### REQUIRED WORK
Whenever the string "Inductive" appears in a line below, please copy the line out.
========
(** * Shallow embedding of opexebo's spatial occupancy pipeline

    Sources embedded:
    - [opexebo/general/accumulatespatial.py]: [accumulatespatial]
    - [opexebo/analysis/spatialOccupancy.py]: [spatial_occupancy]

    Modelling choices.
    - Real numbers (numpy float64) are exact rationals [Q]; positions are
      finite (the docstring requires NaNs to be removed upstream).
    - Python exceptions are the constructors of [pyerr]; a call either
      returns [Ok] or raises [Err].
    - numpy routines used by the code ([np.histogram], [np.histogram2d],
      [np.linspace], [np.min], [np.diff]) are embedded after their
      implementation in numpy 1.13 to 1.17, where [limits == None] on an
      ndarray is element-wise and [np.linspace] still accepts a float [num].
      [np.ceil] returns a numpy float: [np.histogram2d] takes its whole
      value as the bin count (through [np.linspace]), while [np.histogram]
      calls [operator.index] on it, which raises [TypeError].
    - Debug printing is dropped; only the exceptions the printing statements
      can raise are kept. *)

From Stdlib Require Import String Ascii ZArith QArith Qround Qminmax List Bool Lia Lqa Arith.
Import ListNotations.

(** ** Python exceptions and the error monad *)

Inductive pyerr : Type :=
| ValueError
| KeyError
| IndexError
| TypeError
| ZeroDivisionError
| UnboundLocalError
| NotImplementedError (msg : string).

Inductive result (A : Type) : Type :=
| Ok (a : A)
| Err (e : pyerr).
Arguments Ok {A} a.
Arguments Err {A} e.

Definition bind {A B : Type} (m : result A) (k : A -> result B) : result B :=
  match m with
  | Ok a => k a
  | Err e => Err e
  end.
========
### WRITTEN SOLUTION
Inductive pyerr : Type :=
Inductive result (A : Type) : Type :=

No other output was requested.